What Is Base64? Encoding Explained
Base64 is a binary-to-text-converter encoding scheme that converts binary data into a string of printable ASCII characters. It was designed to safely transport binary content — such as images, audio files, or cryptographic keys — through systems that only handle plain text, such as email or JSON APIs.
How Does Base64 Work?
Base64 takes every 3 bytes (24 bits) of input and splits them into four 6-bit groups. Each group maps to one of 64 printable characters: A–Z, a–z, 0–9, +, and /. If the input length is not a multiple of 3, padding characters (=) are appended.
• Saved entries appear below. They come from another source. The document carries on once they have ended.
(* ===== verification/Codec.v ===== *)
(** * Frame codec (network/codec/codec.h, codec.cpp)

    [Length:4B][Version:1B][CRC32:4B][Seq:4B][Cmd:2B][Data:N].  The encoder, the
    stream decoder with its internal buffer, [Packet::encode]/[Packet::decode]
    and the serializer registry. *)

From S2P Require Import Prelude ByteOrder CRC32.

Open Scope Z_scope.

Definition PROTOCOL_VERSION : Z := 1.
Definition HEADER_SIZE : Z := 4 + 1 + 4 + 4 + 2.
Definition MAX_PACKET_SIZE : Z := 10 * 1024 * 1024.

Record PacketHeader := mkHeader {
  hdr_length : Z; hdr_version : Z; hdr_crc32 : Z; hdr_seq : Z; hdr_cmd : Z }.

Record Packet := mkPacket { seq : Z; cmd : Z; data : list byte }.

(** The default member initialisers of [Packet]. *)
Definition Packet0 : Packet := mkPacket 0 0 [].

Inductive DecodeState := READ_HEADER | READ_BODY.

(** The members of [class Codec] that have a defined initial value; [Handler] is
    the type of the registered callbacks. *)
Record Codec (Handler : Type) := mkCodec {
  buffer_ : list byte;
  handlers_ : gmap Z Handler;
  next_seq_ : Z;
  state_ : DecodeState;
  header_pos_ : Z;
  body_pos_ : Z;
  body_buffer_ : list byte }.
Arguments mkCodec {Handler}.
Arguments buffer_ {Handler}.
Arguments handlers_ {Handler}.
Arguments next_seq_ {Handler}.
Arguments state_ {Handler}.
Arguments header_pos_ {Handler}.
Arguments body_pos_ {Handler}.
Arguments body_buffer_ {Handler}.

(** The constructor; its call of [ByteOrder::init] is the flag the conversions
    below consult. *)
Definition Codec0 {Handler} : Codec Handler := mkCodec [] ∅ 1 READ_HEADER 0 0 [].

Definition set_buffer {Handler} (c : Codec Handler) (b : list byte) : Codec Handler :=
  mkCodec b (handlers_ c) (next_seq_ c) (state_ c) (header_pos_ c) (body_pos_ c)
    (body_buffer_ c).

Definition set_handlers {Handler} (c : Codec Handler) (h : gmap Z Handler) : Codec Handler :=
  mkCodec (buffer_ c) h (next_seq_ c) (state_ c) (header_pos_ c) (body_pos_ c)
    (body_buffer_ c).

Definition register_handler {Handler} (c : Codec Handler) (cmd : Z) (h : Handler) :=
  set_handlers c (<[cmd := h]> (handlers_ c)).

Definition unregister_handler {Handler} (c : Codec Handler) (cmd : Z) :=
  set_handlers c (delete cmd (handlers_ c)).

Definition clear_buffer {Handler} (c : Codec Handler) : Codec Handler := set_buffer c [].

(** [memcpy(out.data() + off, &object, n)] inside the vector. *)
Definition put (off : nat) (bs out : list byte) : list byte :=
  take off out ++ bs ++ drop (off + length bs) out.

(** [Codec::encode].  The CRC is taken from offset 5 while the header bytes are
    still the zeros of [resize]. *)
Definition encode (host : bool) (cmd : Z) (data : list byte) (seq : Z)
    : outcome (list byte) :=
  let g := ByteOrder.init host in
  let out := repeat x00 (Z.to_nat HEADER_SIZE) ++ data in
  let total_len := u32 (HEADER_SIZE + zlen data) in
  match slice (4 + 1) (u32 (total_len - 4 - 1)) out with
  | None => Undef
  | Some covered =>
      let crc := CRC32.calculate covered in
      let length_be := ByteOrder.htonl g total_len in
      let crc_be := ByteOrder.htonl g crc in
      let seq_be := ByteOrder.htonl g seq in
      let cmd_be := ByteOrder.htons g cmd in
      let out := put 0 (mem_bytes host 4 length_be) out in
      let out := put 4 [z2b PROTOCOL_VERSION] out in
      let out := put 5 (mem_bytes host 4 crc_be) out in
      let out := put 9 (mem_bytes host 4 seq_be) out in
      let out := put 13 (mem_bytes host 2 cmd_be) out in
      Ret out
  end.

(** [memcpy(&hdr, buffer_.data(), HEADER_SIZE)] into the packed struct and the
    four conversions of the header fields. *)
Definition read_header (host : bool) (buf : list byte) : option PacketHeader :=
  let g := ByteOrder.init host in
  l ← slice 0 4 buf; v ← slice 4 1 buf; k ← slice 5 4 buf;
  s ← slice 9 4 buf; c ← slice 13 2 buf;
  Some (mkHeader (ByteOrder.ntohl g (mem_val host l)) (mem_val host v)
          (ByteOrder.ntohl g (mem_val host k)) (ByteOrder.ntohl g (mem_val host s))
          (ByteOrder.ntohs g (mem_val host c))).

(** One iteration of the loop of [try_decode]: it returns, leaving a buffer and
    a result, or it erases the first byte and continues. *)
Inductive iteration :=
| Done (buffer : list byte) (result : option Packet)
| Skip.

Definition decode_step (host : bool) (buffer : list byte) : outcome iteration :=
  let g := ByteOrder.init host in
  if zlen buffer <? HEADER_SIZE then Ret (Done buffer None)
  else
    match slice 0 4 buffer with
    | None => Undef
    | Some lb =>
        let total_len := ByteOrder.ntohl g (mem_val host lb) in
        if (total_len <? HEADER_SIZE) || (MAX_PACKET_SIZE <? total_len)
        then Ret (Done [] None)
        else if zlen buffer <? total_len then Ret (Done buffer None)
        else
          match read_header host buffer, slice (4 + 1) (total_len - 4 - 1) buffer with
          | Some hdr, Some covered =>
              if negb (CRC32.calculate covered =? hdr_crc32 hdr) then Ret Skip
              else
                let body :=
                  if HEADER_SIZE <? total_len
                  then slice HEADER_SIZE (total_len - HEADER_SIZE) buffer
                  else Some [] in
                match body with
                | None => Undef
                | Some body =>
                    Ret (Done (drop (Z.to_nat total_len) buffer)
                           (Some (mkPacket (hdr_seq hdr) (hdr_cmd hdr) body)))
                end
          | _, _ => Undef
          end
    end.

(** The loop of [try_decode] on [buffer_]. *)
Fixpoint try_decode_loop (host : bool) (buffer : list byte)
    : outcome (list byte * option Packet) :=
  match decode_step host buffer with
  | Ret (Done b r) => Ret (b, r)
  | Ret Skip =>
      match buffer with
      | [] => Ret ([], None)
      | _ :: rest => try_decode_loop host rest
      end
  | Throw => Throw
  | Undef => Undef
  end.
Lemma append_priority_spec task tasks :
  partitioned tasks ->
  partitioned (append_priority task tasks) /\
  filter high (append_priority task tasks) = filter high (tasks ++ [task]) /\
  filter (fun t => ~ high t) (append_priority task tasks) =
    filter (fun t => ~ high t) (tasks ++ [task]) /\
  append_priority task tasks ≡ₚ task :: tasks.
Proof.
  intros (hs & rest & -> & Hh & Hr). unfold append_priority. case_decide as Ht.
  - destruct (move_high_spec (hs ++ rest) []) as (hs' & rest' & -> & E & Hh' & Hr').
    assert (hs' = hs /\ rest' = rest) as [-> ->].
    { clear -E Hh Hr Hh' Hr'. revert hs' E Hh'. induction Hh as [|t hs Ht _ IH]; intros hs' E Hh'.
      - destruct hs' as [|u hs']; [done|]. simpl in E. subst rest.
        apply Forall_cons in Hh' as [? _]. apply Forall_cons in Hr as [? _]. done.
      - destruct hs' as [|u hs']; simpl in E; [by subst rest'|].
        injection E as -> E. apply Forall_cons in Hh' as [_ Hh'].
        destruct (IH hs' E Hh') as [-> ->]. done. }
    rewrite move_rest_spec, app_nil_l, <-app_assoc. simpl. split_and!.
    + exists (hs ++ [task]), rest. rewrite <-app_assoc. split_and!; try done.
      apply Forall_app. split; [done|by constructor].
    + rewrite !filter_app, !filter_cons_True by done.
      rewrite (filter_none high rest) by done. by rewrite filter_nil, app_nil_r.
    + rewrite !filter_app, !filter_cons_False by (intros ?; done).
      by rewrite filter_nil, app_nil_r.
    + by rewrite Permutation_middle.
  - split_and!; [|done|done|by rewrite Permutation_app_comm].
    exists hs, (rest ++ [task]). rewrite <-app_assoc. split_and!; try done.
    apply Forall_app. split; [done|by constructor].
Qed.
End queue.
(* ===== verification/PoolProgress.v ===== *)
(** * The pool makes progress (core/threadpool)

    How long the workers of [ThreadPool] can go on without new tasks, where they stop, and
    when [shutdown] returns.  Everything here is about the steps of [ThreadPool.step]. *)

From S2P Require Import Prelude ThreadPool.

Section progress.
Context {F : Type}.
Implicit Types (s : Pool F) (l : label).

(** ** The work left *)

(** What a worker in a phase, a queued task and a due [notify_one] can still cause, each
    counted in steps. *)
Definition steps_left (p : phase F) : nat :=
  match p with Running _ => 4 | AtLock => 3 | Locked => 2 | Blocking => 1 | Waiting | Exited => 0 end.
Definition work s : nat :=
  5 * length (tasks_ s) + 4 * notifies s + sum_list_with steps_left (workers_ s).

(** The steps of the workers, wake-ups included; [LSpurious] is one that nobody caused. *)
Definition own l : Prop := l = LWorker \/ l = LNotify \/ l = LSpurious.
Definition spurious l : bool := match l with LSpurious => true | _ => false end.

(** Runs with the labels of their steps. *)
Inductive trace : list label -> Pool F -> Pool F -> Prop :=
| trace_nil s : trace [] s s
| trace_cons l ls s s1 s2 : step l s s1 -> trace ls s1 s2 -> trace (l :: ls) s s2.

Lemma worker_work s ws1 p ws2 p' s1 :
  workers_ s = ws1 ++ p :: ws2 -> worker_step p s = Some (p', s1) ->
  (work (set_workers (ws1 ++ p' :: ws2) s1) < work s)%nat.
Proof.
  intros Hw Hp. unfold work. rewrite Hw. cbn [workers_ set_workers tasks_ notifies].
  rewrite !sum_list_with_app. cbn.
  destruct p; cbn in Hp; repeat case_match; simplify_eq/=; 
    try (match goal with H : tasks_ _ = [] |- _ => rewrite H end); cbn; lia.
Qed.

Lemma step_work l s s' :
  own l -> step l s s' ->
  if spurious l then work s' = (work s + 3)%nat else (work s' < work s)%nat.
Proof.
  intros Hl Hst. destruct Hst as [s ws1 p ws2 p' s1 Hw Hp| |s ws1 ws2 n Hn Hw|s n Hn Hw|s ws1 ws2 Hw
    | | | | | |]; try (by destruct Hl as [|[|]]); cbn [spurious].
  - by eapply worker_work.
  - unfold work. cbn [set_notifies set_workers tasks_ notifies workers_]. rewrite Hn, Hw.
    rewrite !sum_list_with_app. cbn. lia.
  - unfold work. cbn [set_notifies tasks_ notifies workers_]. rewrite Hn. lia.
  - unfold work. cbn [set_workers tasks_ notifies workers_]. rewrite Hw.
    rewrite !sum_list_with_app. cbn. lia.
Qed.

Lemma trace_work ls s s' :
  Forall own ls -> trace ls s s' ->
  (length (filter (fun l => spurious l = false) ls) + work s' <=
   work s + 3 * length (filter (fun l => spurious l = true) ls))%nat.
Proof.
  intros Hls Hs. induction Hs as [|l ls s s1 s2 Hst _ IH]; [cbn; lia|].
  apply Forall_cons in Hls as [Hl Hls]. specialize (IH Hls). pose proof (step_work _ _ _ Hl Hst) as Hw.
  rewrite !filter_cons. destruct (spurious l); repeat case_decide; try congruence; cbn [length]; lia.
Qed.

(** ** Where the workers stop *)

(** No worker has a step and no wake-up is due. *)
Definition at_rest s : Prop := forall l s', l = LWorker \/ l = LNotify -> ~ step l s s'.

Lemma worker_enabled s p :
  p ∈ workers_ s -> is_Some (worker_step p s) -> exists s', step LWorker s s'.
Proof. intros (ws1 & ws2 & E)%list_elem_of_split [[p' s1] Hp]. eexists. by eapply step_worker. Qed.

Lemma notify_enabled s n : notifies s = S n -> exists s', step LNotify s s'.
Proof.
  intros Hn. destruct (decide (Exists (fun p => is_waiting p = true) (workers_ s))) as [Hex|Hno].
  - apply Exists_exists in Hex as (p & (ws1 & ws2 & E)%list_elem_of_split & Hp).
    destruct p; try done. eexists. by eapply step_notify_some.
  - eexists. apply (step_notify_none _ n Hn). apply Forall_forall. intros p Hp ->.
    by apply Hno, Exists_exists; exists Waiting.
Qed.

(** A step is possible, or the pool is at rest. *)
Lemma rest_or_step s : at_rest s \/ exists l s', (l = LWorker \/ l = LNotify) /\ step l s s'.
Proof.
  destruct (decide (Exists (fun p => is_Some (worker_step p s)) (workers_ s))) as [Hex|Hno].
  { right. apply Exists_exists in Hex as (p & Hp & Hs). destruct (worker_enabled s p Hp Hs) as [s' Hs'].
    exists LWorker, s'. by auto. }
  destruct (notifies s) as [|n] eqn:Hn.
  2: { right. destruct (notify_enabled s n Hn) as [s' Hs']. exists LNotify, s'. by auto. }
  left. intros l s' Hl Hst. destruct Hst as [s ws1 p ws2 p' s1 Hw Hp| | | | | | | | | |];
    try (by destruct Hl as [?|?]); try congruence.
  apply Hno, Exists_exists. exists p. split; [|by eexists]. rewrite Hw. set_solver.
Qed.

(** The workers come to rest, by steps of their own. *)
Lemma comes_to_rest s :
  exists ls s', Forall (fun l => l = LWorker \/ l = LNotify) ls /\ trace ls s s' /\ at_rest s'.
Proof.
  remember (work s) as n eqn:En. revert s En. induction (lt_wf n) as [n _ IH]. intros s ->.
  destruct (rest_or_step s) as [Hr|(l & s1 & Hl & Hst)]; [exists [], s; split_and!; [done|constructor|done]|].
  destruct (IH (work s1)) with (s := s1) as (ls & s' & Hls & Ht & Hr); [|done|].
  { pose proof (step_work l s s1 ltac:(unfold own; tauto) Hst) as Hw. by destruct Hl as [-> | ->]. }
  exists (l :: ls), s'. split_and!; [by constructor|by econstructor|done].
Qed.

(** The steps of the workers neither add nor drop a task. *)
Lemma own_frame l s s' :
  own l -> step l s s' ->
  submitted s' = submitted s /\ dropped s' = dropped s /\ stop_ s' = stop_ s /\
  control_ s' = control_ s.
Proof.
  intros Hl Hst. destruct Hst as [s ws1 p ws2 p' s1 Hw Hp| | | | | | | | | |];
    try (by destruct Hl as [|[|]]); try done.
  destruct p; cbn in Hp; repeat case_match; by simplify_eq/=.
Qed.

Lemma trace_frame ls s s' :
  Forall own ls -> trace ls s s' ->
  submitted s' = submitted s /\ dropped s' = dropped s /\ stop_ s' = stop_ s /\
  control_ s' = control_ s.
Proof.
  intros Hls Hs. induction Hs as [|l ls s s1 s2 Hst _ IH]; [done|].
  apply Forall_cons in Hls as [Hl Hls]. destruct (own_frame _ _ _ Hl Hst) as (<- & <- & <- & <-).
  by apply IH.
Qed.

Lemma trace_reachable allowed threads ls s s' :
  reachable allowed threads s -> trace ls s s' -> reachable (fun _ => True) threads s'.
Proof.
  intros Hr Hs. assert (reachable (fun _ => True) threads s) as Hr'.
  { clear -Hr. unfold reachable, steps in *. generalize dependent (@Pool0 F threads). intros s0 Hr.
    induction Hr as [|x y z (l & _ & Hst) _ IH]; [apply rtc_refl|].
    eapply rtc_l; [by exists l|done]. }
  clear Hr. induction Hs as [|l ls s s1 s2 Hst _ IH]; [done|].
  apply IH. unfold reachable, steps in *. eapply rtc_r; [done|by exists l].
Qed.

(** At rest every worker waits or has left. *)
Lemma rest_idle s : at_rest s -> Forall (fun p => p = Waiting \/ p = Exited) (workers_ s).
Proof.
  intros Hr. assert (forall p, p ∈ workers_ s -> worker_step p s = None) as Hn.
  { intros p Hp. destruct (worker_step p s) as [x|] eqn:E; [|done].
    destruct (worker_enabled s p Hp) as [s' Hs']; [by eexists|]. exfalso. by eapply Hr; [left|]. }
  assert (mutex_free s) as Hf.
  { apply Forall_forall. intros p Hp. specialize (Hn p Hp). destruct p; try done; cbn in Hn;
      by repeat case_match. }
  apply Forall_forall. intros p Hp. specialize (Hn p Hp). destruct p; cbn in Hn; auto;
    try (by repeat case_match). by rewrite bool_decide_true in Hn.
Qed.

Lemma idle_running (ws : list (phase F)) :
  Forall (fun p => p = Waiting \/ p = Exited) ws -> running ws = [].
Proof. induction 1 as [|p ws [-> | ->] _ IH]; done. Qed.

Lemma rest_drained threads s :
  reachable (fun _ => True) threads s -> at_rest s -> Exists (fun p => p <> Exited) (workers_ s) ->
  tasks_ s = [].
Proof.
  intros Hr Hs Hw. destruct (decide (tasks_ s = [])) as [|Hne]; [done|].
  destruct (pool_queue_attended _ threads s Hr Hne Hw) as (l & s' & Hl & Hst). by destruct (Hs l s').
Qed.

(** Before a shutdown no worker leaves. *)
Lemma idle_stop allowed threads s :
  reachable allowed threads s -> control_ s = CIdle -> stop_ s = false.
Proof.
  revert s. apply (reachable_ind allowed threads (fun s => control_ s = CIdle -> stop_ s = false)); [done|].
  intros l s s' _ Hst IH. destruct Hst as [s ws1 p ws2 p' s1 Hw Hp| | | | | | | | | |s now Hc Hex]; try done.
  - apply worker_step_frame in Hp as [_ Hf]. cbn. by rewrite (wf_control _ _ _ Hf), (wf_stop _ _ _ Hf).
  - by destruct now.
Qed.

Lemma reachable_draining allowed threads s :
  (0 < threads)%nat -> reachable allowed threads s -> draining threads s.
Proof.
  intros Ht. revert s. apply reachable_ind; [|eauto using step_draining].
  split; cbn; [by rewrite length_replicate|done|]. by intros [[? _]%elem_of_replicate|?].
Qed.

Lemma idle_staffed allowed threads s :
  (0 < threads)%nat -> reachable allowed threads s -> control_ s = CIdle ->
  Exists (fun p => p <> Exited) (workers_ s).
Proof.
  intros Ht Hr Hc. pose proof (idle_stop _ _ _ Hr Hc) as Hs.
  destruct (reachable_draining _ _ _ Ht Hr) as [Hlen _ Hx]. rewrite Hc in *.
  destruct (workers_ s) as [|p ws] eqn:E; [cbn in Hlen; specialize (Hlen ltac:(done)); lia|].
  left. intros ->. destruct Hx as [? _]; [left; left|congruence].
Qed.

(** ** The end of [shutdown] *)

(** [stop_] is set and nobody can miss it: no worker sleeps or is about to. *)
Definition noticed s : Prop :=
  stop_ s = true /\ Forall (fun p => p <> Waiting /\ p <> Blocking) (workers_ s).

Lemma own_noticed l s s' : own l -> step l s s' -> noticed s -> noticed s'.
Proof.
  intros Hl Hst. assert (forall p ws1 p' ws2, Forall (fun p : phase F => p <> Waiting /\ p <> Blocking)
    (ws1 ++ p :: ws2) -> p' <> Waiting -> p' <> Blocking ->
    Forall (fun p => p <> Waiting /\ p <> Blocking) (ws1 ++ p' :: ws2)) as Hrep.
  { intros p ws1 p' ws2 [H1 H2]%Forall_app ? ?. apply Forall_cons in H2 as [_ H2].
    apply Forall_app. split; [done|]. by constructor. }
  destruct Hst as [s ws1 p ws2 p' s1 Hw Hp| | | | | | | | | |]; try (by destruct Hl as [|[|]]);
    intros [Hs Hf]; try done.
  - rewrite Hw in Hf. apply (worker_step_frame p s p' s1) in Hp as Hfr. destruct Hfr as [_ Hfr].
    split; cbn; [by rewrite (wf_stop _ _ _ Hfr)|]. eapply Hrep; [exact Hf|..];
      destruct p; cbn in Hp; repeat case_match; simplify_eq/=; try done;
      apply Forall_app in Hf as [_ Hf]; apply Forall_cons in Hf as [[] _]; done.
  - rewrite H0 in Hf. split; cbn; [done|]. by eapply Hrep.
  - rewrite H in Hf. split; cbn; [done|]. by eapply Hrep.
Qed.

Lemma trace_noticed ls s s' : Forall own ls -> trace ls s s' -> noticed s -> noticed s'.
Proof.
  intros Hls Hs. induction Hs as [|l ls s s1 s2 Hst _ IH]; [done|].
  apply Forall_cons in Hls as [Hl Hls]. intros Hn. apply IH; [done|]. by eapply own_noticed.
Qed.

Lemma noticed_exited s : at_rest s -> noticed s -> Forall (fun p => p = Exited) (workers_ s).
Proof.
  intros Hr [_ Hf]. pose proof (rest_idle s Hr) as Hi. rewrite Forall_forall in *.
  intros p Hp. destruct (Hi p Hp) as [->|]; [|done]. by destruct (Hf _ Hp).
Qed.

Lemma notify_all_noticed s now :
  stop_ s = true -> Blocking ∉ workers_ s ->
  noticed (set_control (stop_ s) (CJoining now) (set_workers (wake <$> workers_ s) s)).
Proof.
  intros Hs Hb. split; [done|]. cbn. apply Forall_fmap, Forall_forall. intros p Hp. cbn.
  split; destruct p; try done.
Qed.

(** A worker that sleeps through [notify_all] is never woken by a step that is neither an
    append nor a spurious wake-up. *)
Definition overslept s : Prop :=
  (exists now, control_ s = CJoining now) /\ Waiting ∈ workers_ s /\ notifies s = 0%nat.

Lemma overslept_step l s s' :
  l <> LAppend -> l <> LSpurious -> step l s s' -> overslept s -> overslept s'.
Proof.
  intros Ha Hs Hst ([now Hc] & Hw & Hn).
  destruct Hst as [s ws1 p ws2 p' s1 Ew Hp|s t Hf|s ws1 ws2 n En Ew|s n En Ew|s ws1 ws2 Ew
    |s r|s Ec|s Ec|s Ec Hf|s now' Ec|s now' Ec Hex]; try done; try congruence.
  - destruct (worker_step_frame _ _ _ _ Hp) as [_ Hf]. split_and!; cbn.
    + exists now. by rewrite (wf_control _ _ _ Hf).
    + rewrite Ew in Hw. rewrite elem_of_app, elem_of_cons in *.
      destruct Hw as [?|[<-|?]]; [by left|done|by right; right].
    + destruct p; cbn in Hp; repeat case_match; by simplify_eq/=.
  - split_and!; [by exists now|done|done].
  - exfalso. rewrite Forall_forall in Hex. by specialize (Hex _ Hw).
Qed.
End progress.

(** C5: Progress of the pool without new tasks.  The workers can make only so many steps,
    counted by the tasks queued, the notifications due and the phases they are in, plus three
    for each spurious wake-up; they do come to rest; and when they are at rest and some worker
    has not left, the queue is empty, nothing is being executed, and every task is finished,
    or was dropped by [shutdown_now].  [shutdown] then returns, with every worker gone, if no
    worker was between its test of the predicate and its wait when [notify_all] was called;
    if one was, [shutdown] may wait for ever. *)
Theorem pool_progress {F : Type} (allowed : label -> Prop) threads (s : Pool F) :
  reachable allowed threads s ->
  (forall ls s', Forall own ls -> trace ls s s' ->
     (length (filter (fun l => spurious l = false) ls) <=
      work s + 3 * length (filter (fun l => spurious l = true) ls))%nat /\
     (at_rest s' -> Exists (fun p => p <> Exited) (workers_ s') ->
        tasks_ s' = [] /\ running (workers_ s') = [] /\ submitted s ≡ₚ dropped s ++ finished s')) /\
  (exists ls s', Forall own ls /\ trace ls s s' /\ at_rest s') /\
  (forall now, control_ s = CNotify now -> stop_ s = true -> Blocking ∉ workers_ s ->
     forall s1 ls s', step LNotifyAll s s1 -> Forall own ls -> trace ls s1 s' -> at_rest s' ->
       exists s2, step LJoin s' s2 /\ control_ s2 = CDone) /\
  exists s0 : Pool F, reachable (fun l => l = LWorker \/ l = LShutdown \/ l = LNotifyAll) 1 s0 /\
    hung s0 /\ forall s', steps (fun l => l <> LAppend /\ l <> LSpurious) s0 s' -> control_ s' <> CDone.
Proof.
  intros Hr. split_and!; [|..|exact pool_shutdown_can_hang].
  - intros ls s' Hls Ht. split; [pose proof (trace_work _ _ _ Hls Ht); lia|]. intros Hrest Hex.
    pose proof (trace_reachable _ _ _ _ _ Hr Ht) as Hr'.
    assert (tasks_ s' = []) as Hq by by eapply rest_drained.
    pose proof (idle_running _ (rest_idle s' Hrest)) as Hrun.
    destruct (trace_frame _ _ _ Hls Ht) as (Es & Ed & _).
    destruct (pool_shutdown_drains _ _ _ Hr') as [Hc _]. unfold conserved in Hc.
    by rewrite Hq, Hrun, !app_nil_r, Es, Ed in Hc.
  - destruct (comes_to_rest s) as (ls & s' & Hls & Ht & Hrest). exists ls, s'. split_and!; [|done..].
    eapply Forall_impl; [exact Hls|]. unfold own. tauto.
  - intros now Hc Hst Hb s1 ls s' Hn Hls Ht Hrest. inversion Hn; subst.
    match goal with H : trace ls ?x s' |- _ => assert (noticed x /\ control_ x = CJoining now0) as [Hno Hcx] end.
    { split; [by apply notify_all_noticed|done]. }
    destruct (trace_frame _ _ _ Hls Ht) as (_ & _ & _ & Ec).
    pose proof (noticed_exited s' Hrest (trace_noticed _ _ _ Hls Ht Hno)) as Hex.
    eexists. split; [apply (step_join _ now0); [by rewrite Ec|done]|]. by destruct now0.
Qed.

(** One worker and one task: at most twelve steps, and the task is finished. *)
Lemma pool_progress_witness :
  exists s : Pool unit, play [MAppend first_task] (Pool0 1) = Some s /\ work s = 12%nat /\
    exists ls s', Forall own ls /\ trace ls s s' /\
      (length (filter (fun l => spurious l = false) ls) <=
       12 + 3 * length (filter (fun l => spurious l = true) ls))%nat /\
      (Exists (fun p => p <> Exited) (workers_ s') -> [first_task] ≡ₚ finished s').
Proof.
  eexists. split; [reflexivity|]. split; [reflexivity|].
  destruct (pool_progress _ 1 _ (play_reachable [MAppend first_task] 1 _ eq_refl))
    as (Hrun & (ls & s' & Hls & Ht & Hr) & _).
  exists ls, s'. split; [exact Hls|]. split; [exact Ht|].
  destruct (Hrun ls s' Hls Ht) as [Hn Hd]. split; [exact Hn|]. intros Hex. apply (Hd Hr Hex).
Defined.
The output is always about 33% larger than the original.
Common Use Cases
Base64 is used to embed images and fonts directly in HTML or CSS as data URIs, encode binary attachments in JSON or XML API payloads, represent cryptographic keys and certificates in PEM format, and store binary data in databases that only support text columns.
Is Base64 Encryption?
No. Base64 is encoding, not encryption. Anyone can decode Base64 instantly without a key — it just looks like unreadable text. If you need to protect data, use proper encryption such as AES-256. Base64 only changes how data is represented, not whether it is secret.
Base64 vs Base64URL
Standard Base64 uses + and / which are special characters in URLs. Base64URL is a URL-safe variant that replaces + with - and / with _, and omits padding. It is used in JWT tokens, OAuth flows, and any context where the encoded string appears in a URL.